Долго-долго читал я, почтенный Николай Алексеевич, Ваше последнее письмо и, признаюсь, до сих пор не мог постичь ни его, ни Вас. Положение Вашей души так для меня ново, что я напрасно ищу опоры в минувшей моей опытности, для того чтобы с нее измерить глубину, или, лучше сказать, пучину, Вас поглощающую. Конечно, по нескольким словам, брошенным на ветер почты, нельзя угадать истинной вины Вашей душевной горячки, в которой летаргия и усиленная деятельность не только смежны, но перемешаны; со всем тем, если бы она хоть сколько-нибудь походила на то, что я наблюдал в других или испытал на себе, я бы провидел истину сквозь туман, и вне Вас, и в Вас самих лежащий.

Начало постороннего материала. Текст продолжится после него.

Lemma filled_reachable :
  reachable Sample.API_URL Sample.shippingRule Sample.taxRule Sample.hrefAccepts
            (Sample.filled Sample.fullCart).
Proof.
  apply (reachable_passive_run _ _ _ _ Sample.typing (fst (mount Sample.fullCart))
           (Sample.filled Sample.fullCart) []).
  - apply reach_mount.
  - repeat constructor.
  - vm_compute. reflexivity.
Qed.

Lemma afterSubmit_reachable :
  reachable Sample.API_URL Sample.shippingRule Sample.taxRule Sample.hrefAccepts
            Sample.afterSubmit.
Proof.
  apply (reach_step _ _ _ _ (Sample.filled Sample.fullCart) Submit Sample.afterSubmit
           [PreventDefault; AxiosPost Sample.sampleUrl Sample.sampleBody]
           filled_reachable).
  - vm_compute. reflexivity.
  - vm_compute. reflexivity.
Qed.

Lemma trim_spec_witness :
  trim (lit "  Ada ") = lit "Ada" /\ isWhiteSpace 65 = false.
Proof.
  split; [reflexivity|].
  apply (proj1 (proj2 (trim_spec (lit "  Ada "))) 65%N (lit "da")). reflexivity.
Defined.

Lemma render_never_throws_witness :
  exists b, disabled (st Sample.afterSubmit) = Returns b.
Proof.
  apply (render_never_throws Sample.API_URL Sample.shippingRule Sample.taxRule
           Sample.hrefAccepts Sample.afterSubmit afterSubmit_reachable).
Defined.

Lemma disabled_while_inflight_witness :
  List.length (inflight Sample.afterSubmit) <= 1
  /\ disabled (st Sample.afterSubmit) = Returns true.
Proof.
  destruct (disabled_while_inflight Sample.API_URL Sample.shippingRule Sample.taxRule
              Sample.hrefAccepts Sample.afterSubmit afterSubmit_reachable) as [H1 H2].
  split; [exact H1 | apply H2; discriminate].
Defined.

Lemma invalid_submission_is_noop_witness :
  exists field,
    field ∈ requiredFields
    /\ Sample.step Sample.blankComponent Submit
       = Some (Sample.blankComponent, [PreventDefault; missingFieldToast field]).
Proof.
  destruct (invalid_submission_is_noop Sample.API_URL Sample.shippingRule
              Sample.taxRule Sample.hrefAccepts Sample.blankComponent)
    as (field & Hin & _ & Hstep).
  - vm_compute. reflexivity.
  - exists field. split; [exact Hin | exact Hstep].
Defined.

Lemma navigate_only_from_guard_witness :
  exists ctx, Render Sample.emptyCart = Render ctx /\ getTotalPrice ctx = 0%Z.
Proof.
  destruct (navigate_only_from_guard Sample.API_URL Sample.shippingRule Sample.taxRule
              Sample.hrefAccepts Sample.afterSubmit
              {| st := st Sample.afterSubmit; rendered := Sample.emptyCart;
                 inflight := [AwaitPost] |}
              (Render Sample.emptyCart) [Navigate "/cart"] "/cart")
    as (_ & _ & ctx & He & H0 & _).
  - vm_compute. reflexivity.
  - apply list_elem_of_here.
  - exists ctx. split; [exact He | exact H0].
Defined.

Lemma settle_outcome_witness :
  inflight Sample.afterSubmit !! 0%nat = Some AwaitPost.
Proof.
  apply (settle_outcome Sample.API_URL Sample.shippingRule Sample.taxRule
           Sample.hrefAccepts Sample.afterSubmit
           {| st := st Sample.afterSubmit; rendered := Sample.fullCart;
              inflight := [AwaitDelay VUndefined] |}
           0 (Resolved Sample.linkWithoutUrl) [SetTimeout 1500]).
  vm_compute. reflexivity.
Defined.

Lemma call_end_clears_processing_witness :
  isProcessing (st (Sample.filled Sample.fullCart)) = false
  /\ Sample.hrefAccepts (VStr (lit "http://")) = false.
Proof.
  destruct (call_end_clears_processing Sample.API_URL Sample.shippingRule
              Sample.taxRule Sample.hrefAccepts
              {| st := st Sample.afterSubmit; rendered := Sample.fullCart;
                 inflight := [AwaitDelay (VStr (lit "http://"))] |}
              (Sample.filled Sample.fullCart) (TimerFired 0) failureEffects)
    as [Hend _].
  - vm_compute. reflexivity.
  - destruct Hend as (Hp & _ & _); [simpl; lia|].
    split; [exact Hp | vm_compute; reflexivity].
Defined.

Lemma overlapping_submissions_witness :
  exists s2 s3,
    inflight s2 = [AwaitPost; AwaitPost]
    /\ Sample.step s2 (PostSettled 1 Rejected) = Some (s3, failureEffects)
    /\ inflight s3 = [AwaitPost]
    /\ disabled (st s3) = Returns false.
Proof.
  destruct (overlapping_submissions Sample.API_URL Sample.shippingRule Sample.taxRule
              Sample.hrefAccepts (Sample.filled Sample.fullCart) Rejected filled_valid)
    as (s2 & s3 & _ & Hi & Hstep & Hi3 & _ & Hd).
  - left. reflexivity.
  - exists s2, s3. repeat split; assumption.
Defined.

Lemma redirect_does_not_cancel_witness :
  exists s',
    Sample.run (Sample.filled Sample.fullCart)
      [Submit; Render Sample.emptyCart; PostSettled 0 (Resolved Sample.okResponse);
       TimerFired 0]
    = Some (s', [PreventDefault; AxiosPost Sample.sampleUrl Sample.sampleBody;
                 Navigate "/cart"; SetTimeout 1500;
                 LocationHref (VStr (lit "https://pay.example/abc"))]).
Proof.
  destruct (redirect_does_not_cancel Sample.API_URL Sample.shippingRule Sample.taxRule
              Sample.hrefAccepts (Sample.filled Sample.fullCart) Sample.emptyCart
              Sample.okResponse
              (VStr (lit "https://pay.example/abc")) filled_valid)
    as (s' & Hrun & _).
  - discriminate.
  - reflexivity.
  - reflexivity.
  - vm_compute. reflexivity.
  - exists s'. exact Hrun.
Defined.

Lemma resubmission_repeats_request_witness :
  exists s',
    Sample.run (Sample.filled Sample.fullCart) [Submit; PostSettled 0 Rejected; Submit]
    = Some (s', [PreventDefault; AxiosPost Sample.sampleUrl Sample.sampleBody]
                ++ failureEffects
                ++ [PreventDefault; AxiosPost Sample.sampleUrl Sample.sampleBody])
    /\ inflight s' = [AwaitPost].
Proof.
  destruct (resubmission_repeats_request Sample.API_URL Sample.shippingRule
              Sample.taxRule Sample.hrefAccepts (Sample.filled Sample.fullCart)
              Rejected filled_valid)
    as (s' & Hrun & Hi & _).
  - left. reflexivity.
  - exists s'. split; [exact Hrun | exact Hi].
Defined.

Lemma summary_matches_request_witness :
  summaryTotal Sample.shippingRule Sample.taxRule Sample.formatPrice 2500
  = Sample.formatPrice (totalAmount Sample.sampleBody).
Proof.
  apply (summary_matches_request Sample.API_URL Sample.shippingRule Sample.taxRule
           Sample.hrefAccepts Sample.formatPrice (Sample.filled Sample.fullCart)
           Sample.afterSubmit
           [PreventDefault; AxiosPost Sample.sampleUrl Sample.sampleBody]
           Sample.sampleUrl Sample.sampleBody).
  - vm_compute. reflexivity.
  - apply list_elem_of_further, list_elem_of_here.
Defined.

Lemma effects_accounting_witness :
  tally isHref ([PreventDefault; AxiosPost Sample.sampleUrl Sample.sampleBody]
                ++ failureEffects)
  <= tally isTimer ([PreventDefault; AxiosPost Sample.sampleUrl Sample.sampleBody]
                    ++ failureEffects)
  <= tally isPost ([PreventDefault; AxiosPost Sample.sampleUrl Sample.sampleBody]
                   ++ failureEffects).
Proof.
  apply (effects_accounting Sample.API_URL Sample.shippingRule Sample.taxRule
           Sample.hrefAccepts (Sample.filled Sample.fullCart)
           (Sample.filled Sample.fullCart)
           [Submit; PostSettled 0 Rejected]).
  - reflexivity.
  - vm_compute. reflexivity.
Defined.

(** X19. A submission that comes through the enabled submit control
    always passes [validateForm]: it raises no notification, sets both
    flags and sends the request.  The notification of [validateForm] can
    only be seen when [handleSubmit] runs while the control is disabled. *)
Theorem enabled_submit_always_posts (API_URL : jsstring)
    (shippingRule taxRule : Z -> Z) (hrefAccepts : jsval -> bool)
    (s s' : component) effs :
  disabled (st s) = Returns false ->
  step API_URL shippingRule taxRule hrefAccepts s Submit = Some (s', effs) ->
  effs = [PreventDefault;
          AxiosPost (paymentLinkUrl API_URL)
                    (requestBody shippingRule taxRule (rendered s) (formData (st s)))]
  /\ isProcessing (st s') = true /\ animateTruck (st s') = true
  /\ formData (st s') = formData (st s)
  /\ inflight s' = inflight s ++ [AwaitPost].
Proof.
  intros Hd Hstep. apply disabled_false_inv in Hd as [Hv _].
  assert (Hv' : snd (validateForm (formData (st s))) = true) by (rewrite Hv; reflexivity).
  rewrite (step_submit_valid API_URL shippingRule taxRule hrefAccepts s Hv') in Hstep.
  injection Hstep as <- <-. repeat split.
Qed.

Lemma enabled_submit_always_posts_witness :
  [PreventDefault; AxiosPost Sample.sampleUrl Sample.sampleBody]
  = [PreventDefault;
     AxiosPost (paymentLinkUrl Sample.API_URL)
               (requestBody Sample.shippingRule Sample.taxRule Sample.fullCart
                            Sample.filledForm)]
  /\ isProcessing (st Sample.afterSubmit) = true.
Proof.
  destruct (enabled_submit_always_posts Sample.API_URL Sample.shippingRule
              Sample.taxRule Sample.hrefAccepts (Sample.filled Sample.fullCart)
              Sample.afterSubmit
              [PreventDefault; AxiosPost Sample.sampleUrl Sample.sampleBody])
    as (Heffs & Hp & _).
  - vm_compute. reflexivity.
  - vm_compute. reflexivity.
  - split; [exact Heffs | exact Hp].
Defined.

Теперь не то. Я смотрю на Вас с двойным сожалением друга и врача, который не только не может помочь Вам, но не в силах и постичь болезни Вашей, — первое для Вашей пользы, второе для пользы общей. Чувствую по себе, что каждый умный и благородный человек может негодовать, видя торжество глупости, но чтобы это негодование падало до отчаяния! — это значит сомневаться в мудрости провиденья, зиждущего тихо, но неразрушимо, и, кажется, я не заметил на характере Вашем этой складки нетерпеливости. Но что же грызет в Вас счастливого супруга и отца, гражданина деятельного и уважаемого, автора и человека, знающего себе цену?.. Не хочет ли пробиться душа Ваша сквозь скорлупу настоящего быта в ту сторону, куда зовет ее природа, — и эта беспричинная тоска (занимаю на час это слово у Шишкова)* есть тоска юноши перед порой любви — к чему и к кому, он еще не знает, не знает даже имени своей болезни, а она уже пилит и душит его, и сердце льется через край, прежде чем он вздумает, полно ли оно!.. Может быть, и в Вас бушует прилив какой-нибудь поздней способности, нового назначения к чему-нибудь доселе неиспытанному… может быть, это творческая лихорадка, которая порой знобит душу чуть не в смерть и потом оденет ее новою свежестью, подобно дереву, после зимы пробуждающемуся в листьях и отдыхающему в плодах… может быть, одним словом, этот хаос — предтеча творения чего-нибудь истинного, высокого, поэтического. Пусть только луч гения пронзит этот мрак, враждующие, равносильные доселе пылинки оживут любовью и гармониею, стекутся к одной сильнейшей, слепятся стройно, улягутся блестящими кристаллами, возникнут горами, разольются морем, и живая сила испишет чело нового мира своими исполинскими гиероглифами, как чело нашего мира избраждено ущельями. Так я думаю и ожидаю — дай Бог, чтобы мои пророчества исполнились.